The fair use doctrine can be difficult to apply in copyright infringement cases where the copying at issue allegedly furthers an artistic purpose. This challenge was on display in the Second Circuit’s reversal of the Southern District of New York’s finding that Andy Warhol’s use of a copyrighted photograph of the renowned musician Prince constituted a fair use of the portrait, holding that it did not.
At the root of this dispute is a set of portrait pictures Lynn Goldsmith took of the celebrated pop artist in 1981. In 1984, Goldsmith licensed one of the photographs (the “Goldsmith Photograph”) to Vanity Fair, so that an artist could use it to make an illustration for an article in the magazine. This artist was none other than Andy Warhol, the most prominent figure in the Pop art movement, known for his silk screen prints. Although Warhol had a license to make only one print based on the Goldsmith Photograph, he proceeded to make fourteen additional prints. Warhol claimed a copyright over these prints, and when he died, the rights were conveyed to the Andy Warhol Foundation for the Visual Arts (“AWF”).
|The original “Goldsmith Photograph”||The Warhol print that appeared in Vanity Fair|
Some of the 14 “Prince Series” prints
Goldsmith discovered the existence of the additional fourteen prints Warhol made (now known as the “Prince Series”) when Prince passed away in 2016. Goldsmith then registered the Goldsmith Photograph with the Copyright Office and promptly informed AWF of Warhol’s infringement of her rights in the image. In response, AWF sued Goldsmith and her foundation for a declaratory judgement that the Prince Series was non-infringing. Goldsmith countersued for copyright infringement.
After considering the four fair use factors, the SDNY held that they all weighed in AWF’s favor, granted summary judgment to AWF, and dismissed Goldsmith’s infringement claim. In relevant part, the court found that the Prince Series was transformative because it evinced a different artistic intent than the Goldsmith Photograph. Specifically, the SDNY found that Goldsmith’s portrait shows Prince as “not a comfortable person” and a “vulnerable human being” while the Prince Series depicts him as an “iconic larger-than-life figure.” The court also found that by flattening the photograph and doing away with some of the angles and lighting Goldsmith had used, Warhol had removed “nearly all of the protectible elements” from the original.

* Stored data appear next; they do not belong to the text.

Lemma standing_steps g s s' : frame s s' → steady s s' → standing g s → standing g s'.
Proof using.
  intros Hf [Hi Hgr Hs] [(rt & Hg & Hrest) Hid Hh Hsent].
  split; [exists rt; split; [by apply Hgr|done]|congruence|exact (holds_frame _ _ _ _ _ Hf Hh)|eauto].
Qed.

Lemma standing_run {A} (p : MS A) g s a s' :
  preserves frame p → preserves steady p → p s = (a, s') → standing g s → standing g s'.
Proof using.
  intros Hf Hs Hrun. specialize (Hf s). specialize (Hs s). rw Hrun in Hf, Hs.
  exact (standing_steps g s s' Hf Hs).
Qed.

(** The first steps of a candidate: its role, the new term, and the save. *)
Definition candidacy : MS RaftGroup.t :=
  _ ← update_rt m (RTGroup.upd_Role (λ _, CANDIDATE));
  group ← group_of m;
  _ ← ResetTerm m (wrap64 (RaftGroup.Term group + 1));
  group ← group_of m;
  _ ← ignore (SaveGroupNTXN group);
  mret group.

Lemma candidacy_standing s rt g :
  has_group s m rt g → holds s m gid l → RTGroup.GroupPeers rt = peers →
  is_Some (peers !! self) → Server.Id s = self → Server.calls s = sent0 →
  let g' := RaftGroup.set_Term (wrap64 (RaftGroup.Term g + 1)) g in
  ∃ s', candidacy s = (Ok g', s') ∧ standing g' s'.
Proof using.
  intros Hg Hh Hpeers [p Hp] Hid Hsent. cbv zeta. set (g' := RaftGroup.set_Term _ g).
  assert (∃ s', candidacy s = (Ok g', s') ∧ Server.Id s' = self ∧ Server.calls s' = sent0 ∧
    has_group s' m (reset_rt (RTGroup.upd_Role (λ _, CANDIDATE) rt)) g') as (s' & Hrun & Hid' & Hs' & Hg').
  { unfold candidacy.
    destruct (run_update_rt _ _ _ _ (RTGroup.upd_Role (λ _, CANDIDATE)) Hg eq_refl) as [Hr1 Hg1].
    rw (bind_Ok _ _ _ _ _ Hr1) (bind_Ok _ _ _ _ _ (run_group_of _ _ _ _ Hg1)).
    destruct (ResetTerm_run _ _ _ _ (wrap64 (RaftGroup.Term g + 1)) Hg1) as (d & _ & Hr2).
    rw (bind_Ok _ _ _ _ _ Hr2). fold g'.
    destruct (run_update_group _ _ _ _ (RaftGroup.set_Term (wrap64 (RaftGroup.Term g + 1))) Hg1) as [_ Hg2].
    fold g' in Hg2. match type of Hr2 with _ = (_, ?s2) =>
      assert (has_group s2 m (reset_rt (RTGroup.upd_Role (λ _, CANDIDATE) rt)) g') as Hg3 end.
    { destruct Hg2 as [_ Hg2]. split; [apply lookup_insert_eq|exact Hg2]. }
    rw (bind_Ok _ _ _ _ _ (run_group_of _ _ _ _ Hg3)).
    match goal with |- context [mbind _ (ignore (SaveGroupNTXN ?g0)) ?s0] =>
      destruct (run_save_group s0 g0) as (d' & Hd & _) end. rw (bind_Ok _ _ _ _ _ Hd).
    eexists. split; [reflexivity|]. split; [exact Hid|]. split; [exact Hsent|exact Hg3]. }
  exists s'. split; [exact Hrun|]. split; [|exact Hid'| |by rw Hs'].
  - eexists. split; [exact Hg'|]. split; [done|]. split; [exact Hpeers|]. cbn.
    rw votes_for_lookup decide_True //. rw Hpeers.
    apply (list_elem_of_fmap_2 fst (range_map _) (self, p)). by apply elem_of_range_map.
  - refine (holds_preserved _ _ _ _ _ _ _ _ Hrun Hh). unfold candidacy. solve_frame.
    by apply frame_update_rt.
Qed.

The Second Circuit rejected the SDNY’s reasoning wholesale and found that each of the four fair use factors weighed against AWF, precluding a finding of fair use. On the purpose and character of the use factor, the court reasoned that the Prince Series is more “derivative” than “transformative” because it presents “the same material in a new form” without “adding something new.” Derivative works are excluded from the scope of fair use because the right to make derivative works of the copyrighted original is expressly granted to the copyright owner. Moreover, a secondary work that does not purport to comment or otherwise call back to the original, but only seeks to convey a “higher or different artistic use” will generally be insufficient to be transformative. Here, because the Second Circuit determined that Warhol had retained all the essential elements of the original photograph and done little to alter it, it held that the prints were not transformative, and this factor therefore weighed in Goldsmith’s favor.
In evaluating the the nature of the copyrighted work, the court found that this factor also favored Goldsmith because the photograph was both creative and unpublished, creating a presumption against fair use. As for the amount and substantiality of the portion used, the Second Circuit found that the Prince Series “borrows significantly” from the Goldsmith Photograph in that the prints are not just recognizable as deriving from some photograph of Prince but rather as deriving from the specific photograph of Prince at issue here. The court pointed to certain details of the photograph, attributable to Goldsmith’s technique, which Warhol retained, such as the way Prince’s hair appears shorter on one side of his face, or the way his moustache is lighter on one side. In fact, the court found that Warhol’s process had amplified certain aspects of the original photograph and not minimized them. This third factor was therefore found to favor Goldsmith.
Finally, concerning the effects of Warhol’s prints on the actual and potential markets for Goldsmith’s photograph, the court recognized that the images occupy different markets, and the Prince Series images are not market substitutes for the original photograph. The Second Circuit held, however, that the district court had erred in overlooking the potential harm to Goldsmith’s licensing market: by licensing the Prince Series to media and magazines (as it did with Condé Nast in 2016) AWF deprived Goldsmith of the opportunity to license the photograph and for her to earn royalty fees from her work.
Although Goldsmith prevailed at the Second Circuit, AWF has not given up the fight. After the Supreme Court’s April 2021 decision in Google v. Oracle, AWF filed a motion for reconsideration with the Second Circuit, which Goldsmith opposed. Accordingly, we may soon find out what, if any, application the fair use analysis detailed in Google v. Oracle may have outside the software context.
The case is Andy Warhol Found. for the Visual Arts, Inc. v. Goldsmith, 992 F.3d 99 (2d Cir. 2021).